Stress-induced decrement in the plasticity of the physical properties of chick brain membranes.

The molecular basis underlying the stress-induced increment in the density of central benzodiazepine receptor from chick forebrain, observed previously at 4 degrees C, was studied from a biophysical perspective. The thermal dependence of [3H]flunitrazepam binding to the central benzodiazepine receptor and the supramolecular organization were studied in forebrain membranes from chicks submitted to partial water immersion. The equilibrium dissociation constants increased with temperature in membrane from both control and stressed chicks. The heat capacity values in control samples (deltaC(p, CON)) were significantly less negative than deltaC(p STR). Changes in deltaH and deltaS between 4-37 degrees C were greater in stressed chicks compared to control; however, the binding was exothermic and driven by enthalpy in both conditions.

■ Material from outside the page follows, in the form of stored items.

(* ===== verification/FulfilmentTables.v ===== *)
(** * The tables of a redemption's fulfilment

    The instances of [Table] for the rows of [RedemptionModel], with the CHECK
    constraints and unique keys of [migrations/202607270001_wine_ticket_expand.sql],
    [202607090001_init_p0_schema.sql] and the migrations that altered them. *)

From S2P Require Import Prelude GoInt GoString GoTime.
From S2P Require Import GiftModel RedemptionModel Database.
From Stdlib Require Import String.
#[local] Open Scope string_scope. #[local] Open Scope list_scope. #[local] Open Scope Z_scope.

(** The tables of [f] a redemption's life writes, replaced. *)
Definition fulfilment_with (f : Fulfilment) slots redemptions stocks records orders items logs
    after_sales deliveries jobs offers assignments : Fulfilment := {|
  ful_slots := slots; ful_redemptions := redemptions; ful_addresses := ful_addresses f;
  ful_shops := ful_shops f; ful_merchants := ful_merchants f;
  ful_shop_products := ful_shop_products f; ful_categories := ful_categories f;
  ful_stocks := stocks; ful_stock_records := records; ful_orders := orders;
  ful_order_items := items; ful_order_logs := logs; ful_after_sales := after_sales;
  ful_returns := ful_returns f; ful_deliveries := deliveries; ful_jobs := jobs;
  ful_offers := offers; ful_assignments := assignments |}.

Definition db_with_fulfilment (db : Database) allocations (f : Fulfilment) : Database := {|
  db_lots := db_lots db; db_transactions := db_transactions db; db_gifts := db_gifts db;
  db_gift_allocations := db_gift_allocations db; db_gift_tokens := db_gift_tokens db;
  db_renewals := db_renewals db; db_redemption_allocations := allocations;
  db_refund_allocations := db_refund_allocations db; db_customers := db_customers db;
  db_realnames := db_realnames db; db_identity_requests := db_identity_requests db;
  db_products := db_products db; db_audit_logs := db_audit_logs db; db_outbox := db_outbox db;
  db_idempotency := db_idempotency db; db_fulfilment := f; db_sales := db_sales db |}.

(** A change of one of the tables. *)
Definition set_fulfilment (db : Database) (f : Fulfilment) : Database :=
  db_with_fulfilment db (db_redemption_allocations db) f.

Section Rows.
Variable db : Database.
Let f := db_fulfilment db.

Definition set_slots l := set_fulfilment db (fulfilment_with f l (ful_redemptions f)
  (ful_stocks f) (ful_stock_records f) (ful_orders f) (ful_order_items f) (ful_order_logs f)
  (ful_after_sales f) (ful_deliveries f) (ful_jobs f) (ful_offers f) (ful_assignments f)).
Definition set_redemptions l := set_fulfilment db (fulfilment_with f (ful_slots f) l
  (ful_stocks f) (ful_stock_records f) (ful_orders f) (ful_order_items f) (ful_order_logs f)
  (ful_after_sales f) (ful_deliveries f) (ful_jobs f) (ful_offers f) (ful_assignments f)).
Definition set_stocks l := set_fulfilment db (fulfilment_with f (ful_slots f)
  (ful_redemptions f) l (ful_stock_records f) (ful_orders f) (ful_order_items f)
  (ful_order_logs f) (ful_after_sales f) (ful_deliveries f) (ful_jobs f) (ful_offers f)
  (ful_assignments f)).
Definition set_stock_records l := set_fulfilment db (fulfilment_with f (ful_slots f)
  (ful_redemptions f) (ful_stocks f) l (ful_orders f) (ful_order_items f) (ful_order_logs f)
  (ful_after_sales f) (ful_deliveries f) (ful_jobs f) (ful_offers f) (ful_assignments f)).
Definition set_orders l := set_fulfilment db (fulfilment_with f (ful_slots f)
  (ful_redemptions f) (ful_stocks f) (ful_stock_records f) l (ful_order_items f)
  (ful_order_logs f) (ful_after_sales f) (ful_deliveries f) (ful_jobs f) (ful_offers f)
  (ful_assignments f)).
Definition set_order_items l := set_fulfilment db (fulfilment_with f (ful_slots f)
  (ful_redemptions f) (ful_stocks f) (ful_stock_records f) (ful_orders f) l
  (ful_order_logs f) (ful_after_sales f) (ful_deliveries f) (ful_jobs f) (ful_offers f)
  (ful_assignments f)).
Definition set_order_logs l := set_fulfilment db (fulfilment_with f (ful_slots f)
  (ful_redemptions f) (ful_stocks f) (ful_stock_records f) (ful_orders f) (ful_order_items f)
  l (ful_after_sales f) (ful_deliveries f) (ful_jobs f) (ful_offers f) (ful_assignments f)).
Definition set_after_sales l := set_fulfilment db (fulfilment_with f (ful_slots f)
  (ful_redemptions f) (ful_stocks f) (ful_stock_records f) (ful_orders f) (ful_order_items f)
  (ful_order_logs f) l (ful_deliveries f) (ful_jobs f) (ful_offers f) (ful_assignments f)).
Definition set_deliveries l := set_fulfilment db (fulfilment_with f (ful_slots f)
  (ful_redemptions f) (ful_stocks f) (ful_stock_records f) (ful_orders f) (ful_order_items f)
  (ful_order_logs f) (ful_after_sales f) l (ful_jobs f) (ful_offers f) (ful_assignments f)).
Definition set_jobs l := set_fulfilment db (fulfilment_with f (ful_slots f)
  (ful_redemptions f) (ful_stocks f) (ful_stock_records f) (ful_orders f) (ful_order_items f)
  (ful_order_logs f) (ful_after_sales f) (ful_deliveries f) l (ful_offers f)
  (ful_assignments f)).
Definition set_offers l := set_fulfilment db (fulfilment_with f (ful_slots f)
  (ful_redemptions f) (ful_stocks f) (ful_stock_records f) (ful_orders f) (ful_order_items f)
  (ful_order_logs f) (ful_after_sales f) (ful_deliveries f) (ful_jobs f) l
  (ful_assignments f)).
Definition set_assignments l := set_fulfilment db (fulfilment_with f (ful_slots f)
  (ful_redemptions f) (ful_stocks f) (ful_stock_records f) (ful_orders f) (ful_order_items f)
  (ful_order_logs f) (ful_after_sales f) (ful_deliveries f) (ful_jobs f) (ful_offers f) l).
End Rows.

Definition one_of (values : list string) (s : string) : bool := existsb (String.eqb s) values.

(** ** Slots *)

Definition slot_row_check (s : DeliveryTimeSlot) : bool :=
  one_of ["open"; "closed"] (Slot_Status s) &&
  fits_uint32 (Slot_CapacityOrders s) && fits_uint32 (Slot_ReservedOrders s) &&
  fits_uint32 (Slot_Version s) && String.ltb (Slot_StartTime s) (Slot_EndTime s) &&
  (0 <? Slot_CapacityOrders s) && (Slot_ReservedOrders s <=? Slot_CapacityOrders s).

(** [uk_delivery_time_slot_active_window] holds of open slots only. *)
Definition same_window (a b : DeliveryTimeSlot) : bool :=
  (Slot_ShopID a =? Slot_ShopID b) && (Slot_ServiceDate a =? Slot_ServiceDate b) &&
  String.eqb (Slot_StartTime a) (Slot_StartTime b) &&
  String.eqb (Slot_EndTime a) (Slot_EndTime b) &&
  String.eqb (Slot_Status a) "open" && String.eqb (Slot_Status b) "open".

#[export] Instance slots_table : Table DeliveryTimeSlot := {|
  rows db := ful_slots (db_fulfilment db);
  set_rows l db := set_slots db l;
  row_check := slot_row_check;
  row_conflict a b := (Slot_ID a =? Slot_ID b) || same_window a b;
|}.

(** ** Redemptions *)

Definition redemption_row_check (r : Redemption) : bool :=
  one_of [RedemptionStatusScheduled; RedemptionStatusAssigned; RedemptionStatusPickedUp;
          RedemptionStatusDelivered; RedemptionStatusCancelled;
          RedemptionStatusReturnInProgress; RedemptionStatusRestored;
          RedemptionStatusException] (Red_Status r) &&
  fits_uint32 (Red_Quantity r) && fits_uint32 (Red_Version r) &&
  fits_uint32 (Red_AddressVersion r) && (0 <? Red_Quantity r) &&
  (Red_ScheduledStartAt r <? Red_ScheduledEndAt r) &&
  (Red_NotBeforeAt r <=? Red_ScheduledStartAt r).

#[export] Instance redemptions_table : Table Redemption := {|
  rows db := ful_redemptions (db_fulfilment db);
  set_rows l db := set_redemptions db l;
  row_check := redemption_row_check;
  row_conflict a b :=
    (Red_ID a =? Red_ID b) || String.eqb (Red_RedemptionNo a) (Red_RedemptionNo b) ||
    (Red_OrderID a =? Red_OrderID b);
|}.

Definition redemption_allocation_row_check (a : RedemptionAllocation) : bool :=
  one_of [RedemptionAllocationStatusHeld; RedemptionAllocationStatusConsumed;
          RedemptionAllocationStatusRestored; "exception"] (RA_Status a) &&
  fits_uint32 (RA_Quantity a) && (0 <? RA_Quantity a).

#[export] Instance redemption_allocations_table : Table RedemptionAllocation := {|
  rows := db_redemption_allocations;
  set_rows l db := db_with_fulfilment db l (db_fulfilment db);
  row_check := redemption_allocation_row_check;
  row_conflict a b :=
    (RA_ID a =? RA_ID b) ||
    ((RA_RedemptionID a =? RA_RedemptionID b) && (RA_LotID a =? RA_LotID b));
|}.

(** ** Stocks *)

#[export] Instance stocks_table : Table PhysicalStock := {|
  rows db := ful_stocks (db_fulfilment db);
  set_rows l db := set_stocks db l;
  row_check s :=
    fits_int32 (Stock_AvailableQty s) && fits_int32 (Stock_ReservedQty s) &&
    fits_int32 (Stock_LockedQty s) && fits_int32 (Stock_Version s);
  row_conflict a b :=
    (Stock_ID a =? Stock_ID b) || (Stock_ShopProductID a =? Stock_ShopProductID b) ||
    ((Stock_ShopID a =? Stock_ShopID b) && (Stock_ProductID a =? Stock_ProductID b));
|}.

#[export] Instance stock_records_table : Table StockRecord := {|
  rows db := ful_stock_records (db_fulfilment db);
  set_rows l db := set_stock_records db l;
  row_check r :=
    fits_int32 (SR_QuantityDelta r) && fits_int32 (SR_BeforeAvailableQty r) &&
    fits_int32 (SR_AfterAvailableQty r) && fits_int32 (SR_TotalQuantityDelta r) &&
    fits_int32 (SR_BeforeTotalQty r) && fits_int32 (SR_AfterTotalQty r);
  row_conflict a b :=
    (SR_ID a =? SR_ID b) ||
    (String.eqb (SR_SourceType a) (SR_SourceType b) && (SR_SourceID a =? SR_SourceID b) &&
     (SR_ShopProductID a =? SR_ShopProductID b) &&
     String.eqb (SR_IdempotencyKey a) (SR_IdempotencyKey b)) ||
    same_text (SR_BusinessActionKey a) (SR_BusinessActionKey b);
|}.

(** ** Orders *)

Definition order_row_check (o : Order) : bool :=
  ((String.eqb (Order_OrderType o) "retail" && String.eqb (Order_SettlementMode o) "cash") ||
   (String.eqb (Order_OrderType o) redemptionOrderType &&
    String.eqb (Order_SettlementMode o) redemptionSettlementMode)) &&
  fits_int32 (Order_Version o).

#[export] Instance orders_table : Table Order := {|
  rows db := ful_orders (db_fulfilment db);
  set_rows l db := set_orders db l;
  row_check := order_row_check;
  row_conflict a b :=
    (Order_ID a =? Order_ID b) || String.eqb (Order_OrderNo a) (Order_OrderNo b);
|}.

#[export] Instance order_items_table : Table OrderItem := {|
  rows db := ful_order_items (db_fulfilment db);
  set_rows l db := set_order_items db l;
  row_check i := fits_int32 (Item_Quantity i);
  row_conflict a b := Item_ID a =? Item_ID b;
|}.

#[export] Instance order_logs_table : Table OrderLog := {|
  rows db := ful_order_logs (db_fulfilment db);
  set_rows l db := set_order_logs db l;
  row_check _ := true;
  row_conflict a b := OLog_ID a =? OLog_ID b;
|}.

(** ** Dispatch *)

Definition delivery_row_check (d : DeliveryOrder) : bool :=
  match Del_ScheduledStartAt d, Del_ScheduledEndAt d, Del_NotBeforeAt d with
  | None, None, None => true
  | Some s, Some e, Some n => (s <? e) && (n <=? s)
  | _, _, _ => false
  end.

#[export] Instance deliveries_table : Table DeliveryOrder := {|
  rows db := ful_deliveries (db_fulfilment db);
  set_rows l db := set_deliveries db l;
  row_check := delivery_row_check;
  row_conflict a b := (Del_ID a =? Del_ID b) || (Del_OrderID a =? Del_OrderID b);
|}.

#[export] Instance jobs_table : Table DispatchJob := {|
  rows db := ful_jobs (db_fulfilment db);
  set_rows l db := set_jobs db l;
  row_check j := one_of ["pending"; "scoring"; "offering"; "grab_open"; "manual_required";
                         "assigned"; "cancelled"] (Job_Status j) && fits_uint32 (Job_Version j);
  row_conflict a b := Job_ID a =? Job_ID b;
|}.

#[export] Instance offers_table : Table DispatchOffer := {|
  rows db := ful_offers (db_fulfilment db);
  set_rows l db := set_offers db l;
  row_check o := one_of ["pending"; "accepted"; "rejected"; "expired"; "cancelled"]
                   (Offer_Status o) && fits_uint32 (Offer_Version o);
  row_conflict a b := Offer_ID a =? Offer_ID b;
|}.

#[export] Instance assignments_table : Table DispatchAssignment := {|
  rows db := ful_assignments (db_fulfilment db);
  set_rows l db := set_assignments db l;
  row_check _ := true;
  row_conflict a b := Assign_ID a =? Assign_ID b;
|}.

(** ** The tables a redemption only reads *)

#[export] Instance addresses_table : Table redemptionAddressRecord :=
  {| rows db := ful_addresses (db_fulfilment db); set_rows _ db := db; row_check _ := true;
     row_conflict a b := Addr_ID a =? Addr_ID b |}.
#[export] Instance returns_table : Table DeliveryReturnRef :=
  {| rows db := ful_returns (db_fulfilment db); set_rows _ db := db; row_check _ := true;
     row_conflict a b := DR_ID a =? DR_ID b |}.

(** ** After-sales: [migrations/202607120001_l3_after_sales_refund.sql] *)

Definition set_sales (db : Database) sales items history : Database :=
  set_after_sales db {| as_sales := sales; as_items := items; as_history := history |}.

Definition after_sale_amounts_ok (requested approved refunded : Z) : bool :=
  (0 <=? requested) && (0 <=? approved) && (0 <=? refunded) && (approved <=? requested) &&
  (refunded <=? approved).

Definition same_id (a b : option Z) : bool :=
  match a, b with Some x, Some y => x =? y | _, _ => false end.

#[export] Instance after_sales_table : Table AfterSale := {|
  rows db := as_sales (ful_after_sales (db_fulfilment db));
  set_rows l db := let b := ful_after_sales (db_fulfilment db) in
                   set_sales db l (as_items b) (as_history b);
  row_check a :=
    after_sale_amounts_ok (AS_RequestedAmount a) (AS_ApprovedAmount a) (AS_RefundedAmount a) &&
    fits_uint32 (AS_Version a);
  row_conflict a b :=
    (AS_ID a =? AS_ID b) || String.eqb (AS_AfterSaleNo a) (AS_AfterSaleNo b) ||
    (String.eqb (AS_SourceType a) (AS_SourceType b) && same_id (AS_SourceID a) (AS_SourceID b));
|}.

#[export] Instance after_sale_items_table : Table AfterSaleItem := {|
  rows db := as_items (ful_after_sales (db_fulfilment db));
  set_rows l db := let b := ful_after_sales (db_fulfilment db) in
                   set_sales db (as_sales b) l (as_history b);
  row_check i :=
    after_sale_amounts_ok (ASI_RequestedAmount i) (ASI_ApprovedAmount i)
      (ASI_RefundedAmount i) &&
    (0 <? ASI_RequestedQuantity i) && (0 <=? ASI_ApprovedQuantity i) &&
    (ASI_ApprovedQuantity i <=? ASI_RequestedQuantity i) && fits_int32 (ASI_RequestedQuantity i);
  row_conflict a b :=
    (ASI_ID a =? ASI_ID b) ||
    ((ASI_AfterSaleID a =? ASI_AfterSaleID b) && (ASI_OrderItemID a =? ASI_OrderItemID b));
|}.

#[export] Instance after_sale_history_table : Table AfterSaleHistory := {|
  rows db := as_history (ful_after_sales (db_fulfilment db));
  set_rows l db := let b := ful_after_sales (db_fulfilment db) in
                   set_sales db (as_sales b) (as_items b) l;
  row_check _ := true;
  row_conflict a b := ASH_ID a =? ASH_ID b;
|}.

At 4 degrees C, the receptor density (B(max)) was higher in stressed chicks compared to control. Such a difference was lost irreversibly upon temperature elevation, possibly due to the hysteresis between the heating and cooling behaviour of B(max, CON) and the constancy in B(max, STR). The fluorescence anisotropy of diphenylhexatriene was higher in control samples with respect to stressed chicks below 10 degrees C. A temperature-induced increment in protein intrinsic-fluorescence was observed only in control, and was quenched by acrylamide more easily at 4 degrees C than at 25 degrees C. A higher microviscosity at 4 degrees C in control favoured more external localizations of integral proteins; at higher temperatures, tryptophan residues moved to hydrophobic membrane-regions. Changes in the membrane-organization towards more fluid states favoured the accessibility of benzodiazepine to the central benzodiazepine receptor, expressed by the higher values of B(max) found in stressed samples at low temperatures with respect to control samples.